* [TRY IT]
Among the entries below, find the lines with the word "From" and copy them.

* [Collected data]
(* ===== verification/Diagnostics.v ===== *)
(** * Diagnostics: system information, the debug routes and the update stream

    The routes of src/internal/interfaces/http/api/system.go that [SystemApi]
    leaves out, with the audit entries they write, and [StreamUpdates] of
    src/internal/interfaces/http/controlplane/handlers.go under the time-outs of
    src/cmd/controlplane/main.go.  What the Go runtime reports, the build
    information, the JSON encoder and the format of times are arguments. *)

From Stdlib Require Import Ascii String.
From Stdlib Require Import Floats.SpecFloat.
From S2P Require Import Prelude GoString Unicode Rules Merge Verifiers Complexity Aho Literals Engine Compile Scanner Load ScanIO Rulesets Decisions Check Http Hub Server SystemApi Repos AuditApi.

(** ** System information *)

Record build_info := { bi_Version : string; bi_Commit : string; bi_BuildDate : string; bi_GoVersion : string; bi_GOOS : string; bi_GOARCH : string }.
Record SystemInfo := {
  si_Version : string;
  si_Commit : string;
  si_BuildDate : string;
  si_GoVersion : string;
  si_Platform : string;
  si_StartTime : Z;
  si_Uptime : Z;
  si_Features : SystemFeatures;
}.

Definition getSystemInfoHandler (b : build_info) (systemStartTime now : Z) (d : dependencies) : Reply SystemInfo :=
  Answer 200
    {| si_Version := bi_Version b; si_Commit := bi_Commit b; si_BuildDate := bi_BuildDate b; si_GoVersion := bi_GoVersion b;
       si_Platform := bi_GOOS b +:+ "/" +:+ bi_GOARCH b; si_StartTime := systemStartTime; si_Uptime := (now - systemStartTime)%Z;
       si_Features := {| AsyncJobs := true; L3Semantic := true; TenantManagement := has_tenants d; AuditLogging := has_audit d;
                         UsageTracking := has_usage d; QuotaManagement := has_quota d |} |}.

(** ** Debug routes *)

Section Debug.
(** The encoder of the metadata: the endpoint, and whether stacks were asked
    for. *)
Context (Marshal : string -> option bool -> string).

(** The entry of an access; its identifier is not set. *)
Definition debug_entry (action metadata : string) (object : uuid) (now : Z) : AuditEntry :=
  {| ae_ID := uuid_Nil; ae_TenantID := None; ae_ActorID := None; ae_ActorType := ""; ae_ActorEmail := "";
     ae_Action := action; ae_ObjectType := "debug_endpoint"; ae_ObjectID := object; ae_Before := ""; ae_After := "";
     ae_Metadata := metadata; ae_CreatedAt := now; ae_Hash := ""; ae_PrevHash := "" |}.

(** Nothing is written without a repository; an error is dropped. *)
Definition log_access (e : AuditEntry) (clock : Z) (repo : option pg_audits) : option pg_audits :=
  (fun s => (audit_Create clock e s).2) <$> repo.

Definition stack_buffer : nat := 1024 * 1024.

(** The count and, when they are asked for, the stacks. *)
Definition getGoroutinesHandler (goroutines : Z) (stacks : string) (object : uuid) (now clock : Z) (r : HttpRequest) (repo : option pg_audits) :
    Reply (Z * option string) * option pg_audits :=
  let requested := bool_decide (Query r "stacks" = "true") in
  (Answer 200 (goroutines, if requested then Some (stake stack_buffer stacks) else None),
   log_access (debug_entry "debug.goroutines_accessed" (Marshal "debug/goroutines" (Some requested)) object now) clock repo).

Record MemStats := {
  ms_Alloc : Z; ms_TotalAlloc : Z; ms_Sys : Z; ms_NumGC : Z; ms_PauseTotalNs : Z; ms_HeapObjects : Z; ms_HeapInuse : Z;
  ms_HeapReleased : Z; ms_StackInuse : Z;
}.
Definition mb (n : Z) : spec_float := float_div (float_div (float_of_int n) (float_of_int 1024)) (float_of_int 1024).
Definition memory_response (m : MemStats) : list (string * spec_float) * list (string * Z) :=
  ([("alloc_mb", mb (ms_Alloc m)); ("total_alloc_mb", mb (ms_TotalAlloc m)); ("sys_mb", mb (ms_Sys m));
    ("heap_in_use_mb", mb (ms_HeapInuse m)); ("heap_released_mb", mb (ms_HeapReleased m)); ("stack_in_use_mb", mb (ms_StackInuse m))],
   [("num_gc", ms_NumGC m); ("gc_pause_ns", ms_PauseTotalNs m); ("heap_objects", ms_HeapObjects m)]).
Definition getMemoryStatsHandler (m : MemStats) (object : uuid) (now clock : Z) (repo : option pg_audits) :
    Reply (list (string * spec_float) * list (string * Z)) * option pg_audits :=
  (Answer 200 (memory_response m),
   log_access (debug_entry "debug.memory_accessed" (Marshal "debug/memory" None) object now) clock repo).

(** An access to one of the two routes. *)
Inductive access :=
  | Goroutines (goroutines : Z) (stacks : string) (object : uuid) (now clock : Z) (r : HttpRequest)
  | Memory (m : MemStats) (object : uuid) (now clock : Z).
Definition serve_access (repo : option pg_audits) (a : access) : option pg_audits :=
  match a with
  | Goroutines g st o now clock r => (getGoroutinesHandler g st o now clock r repo).2
  | Memory m o now clock => (getMemoryStatsHandler m o now clock repo).2
  end.

Lemma serve_access_logged repo a : exists e clock, ae_ID e = uuid_Nil /\ serve_access repo a = log_access e clock repo.
Proof. destruct a; eexists _, _; (split; [|reflexivity]); reflexivity. Qed.

(** The entries have no identifier of their own: the first access of all is
    recorded, and every later one collides with it and is dropped, whatever
    route, however many. *)
Lemma debug_audited_once l : forall a s,
  audits_down s = None -> uuid_Nil ∉ map ae_ID (entries s) ->
  exists e, foldl serve_access (serve_access (Some s) a) l = Some {| entries := entries s ++ [e]; audits_down := None |} /\ ae_ID e = uuid_Nil.
Proof.
  assert (Hcol : forall e clock s, audits_down s = None -> uuid_Nil ∈ map ae_ID (entries s) -> ae_ID e = uuid_Nil ->
    log_access e clock (Some s) = Some s).
  { intros e clock s Hd Hin He. unfold log_access, audit_Create. simpl. rewrite Hd, He.
    rewrite (proj2 (existsb_exists _ _)); [done|]. apply list_elem_of_fmap in Hin as (x & Hx & Hin). exists x.
    split; [by apply list_elem_of_In|]. by apply bool_decide_eq_true. }
  assert (Hrest : forall l s, audits_down s = None -> uuid_Nil ∈ map ae_ID (entries s) -> foldl serve_access (Some s) l = Some s).
  { clear l. induction l as [|b l IH]; intros s Hd Hin; [done|]. simpl. destruct (serve_access_logged (Some s) b) as (e & clock & He & ->).
    rewrite Hcol by done. by apply IH. }
  intros a s Hd Hin. destruct (serve_access_logged (Some s) a) as (e & clock & He & ->).
  assert (Hnew : log_access e clock (Some s) = Some {| entries := entries s ++ [stored clock e]; audits_down := None |}).
  { unfold log_access, audit_Create. simpl. rewrite Hd, He. destruct (existsb _ _) eqn:E; [|done]. exfalso. apply Hin.
    apply existsb_exists in E as (x & Hx & Hid%bool_decide_eq_true). apply list_elem_of_fmap. exists x. by rewrite list_elem_of_In. }
  rewrite Hnew. exists (stored clock e). split; [|done]. apply Hrest; [done|]. simpl. rewrite map_app. set_solver.
Qed.
End Debug.

(** ** The stream of the control plane *)

Section Stream.
Context (RFC3339 : Z -> string).

Definition Second : Z := 1000000000.
Definition quoted (s : string) : string := String "034" (s +:+ String "034" "").
Definition sse (event data : string) : string := "event: " +:+ event +:+ lf +:+ "data: " +:+ data +:+ lf +:+ lf.
Definition connected (t : Z) : string :=
  sse "connected" ("{" +:+ quoted "status" +:+ ":" +:+ quoted "connected" +:+ "," +:+ quoted "time" +:+ ":" +:+ quoted (RFC3339 t) +:+ "}").
Definition heartbeat (t : Z) : string := sse "heartbeat" ("{" +:+ quoted "time" +:+ ":" +:+ quoted (RFC3339 t) +:+ "}").

(** What [StreamUpdates] has written, and when, after [n] ticks. *)
Definition StreamUpdates (start : Z) (n : nat) : list (Z * string) :=
  (start, connected start) :: map (fun k => let t := (start + 30 * Second * Z.of_nat k)%Z in (t, heartbeat t)) (seq 1 n).

(** The server stops writing this long after it has read the request. *)
Definition WriteTimeout : Z := 15 * Second.
Definition received (accepted : Z) (frames : list (Z * string)) : list string :=
  snd <$> filter (fun f => (f.1 < accepted + WriteTimeout)%Z) frames.

(** No heartbeat arrives, let alone an update: the client gets the first frame
    at most. *)
Lemma stream_cut accepted start n :
  (accepted <= start)%Z -> exists k, received accepted (StreamUpdates start n) = take k [connected start].
Proof.
  intros Ha. unfold received, StreamUpdates. rewrite filter_cons. set (ticks := map _ (seq 1 n)).
  destruct (filter _ ticks) as [|x l] eqn:E.
  - case_decide; [by exists 1|by exists 0].
  - exfalso. assert (Hx : x ∈ x :: l) by left. rewrite <-E in Hx. apply list_elem_of_filter in Hx as [Hlt Hx].
    apply list_elem_of_fmap in Hx as (k & -> & Hk). apply elem_of_seq in Hk. simpl in Hlt. unfold WriteTimeout, Second in Hlt. lia.
Qed.
End Stream.

Module DiagnosticsWitnesses.
Definition json (endpoint : string) (stacks : option bool) : string := endpoint.
Definition audits0 : pg_audits := {| entries := []; audits_down := None |}.
Definition asked : access := Goroutines 12 "goroutine 1" "o1" 0 1 (request "GET" "" [] [("stacks", "true")] [] "").
Definition asked_again : access := Memory {| ms_Alloc := 1048576; ms_TotalAlloc := 0; ms_Sys := 0; ms_NumGC := 0; ms_PauseTotalNs := 0;
  ms_HeapObjects := 0; ms_HeapInuse := 0; ms_HeapReleased := 0; ms_StackInuse := 0 |} "o2" 5 6.

Lemma second_access_not_audited :
  (map ae_Action ∘ entries) <$> foldl (serve_access json) (Some audits0) [asked; asked_again] = Some ["debug.goroutines_accessed"].
Proof. vm_compute. reflexivity. Qed.

Lemma half_a_megabyte : mb 524288 = S754_finite false 4503599627370496 (-53).
Proof. vm_compute. reflexivity. Qed.
End DiagnosticsWitnesses.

* [RESULT BELOW]
From Stdlib Require Import Ascii String.
From Stdlib Require Import Floats.SpecFloat.
From S2P Require Import Prelude GoString Unicode Rules Merge Verifiers Complexity Aho Literals Engine Compile Scanner Load ScanIO Rulesets Decisions Check Http Hub Server SystemApi Repos AuditApi.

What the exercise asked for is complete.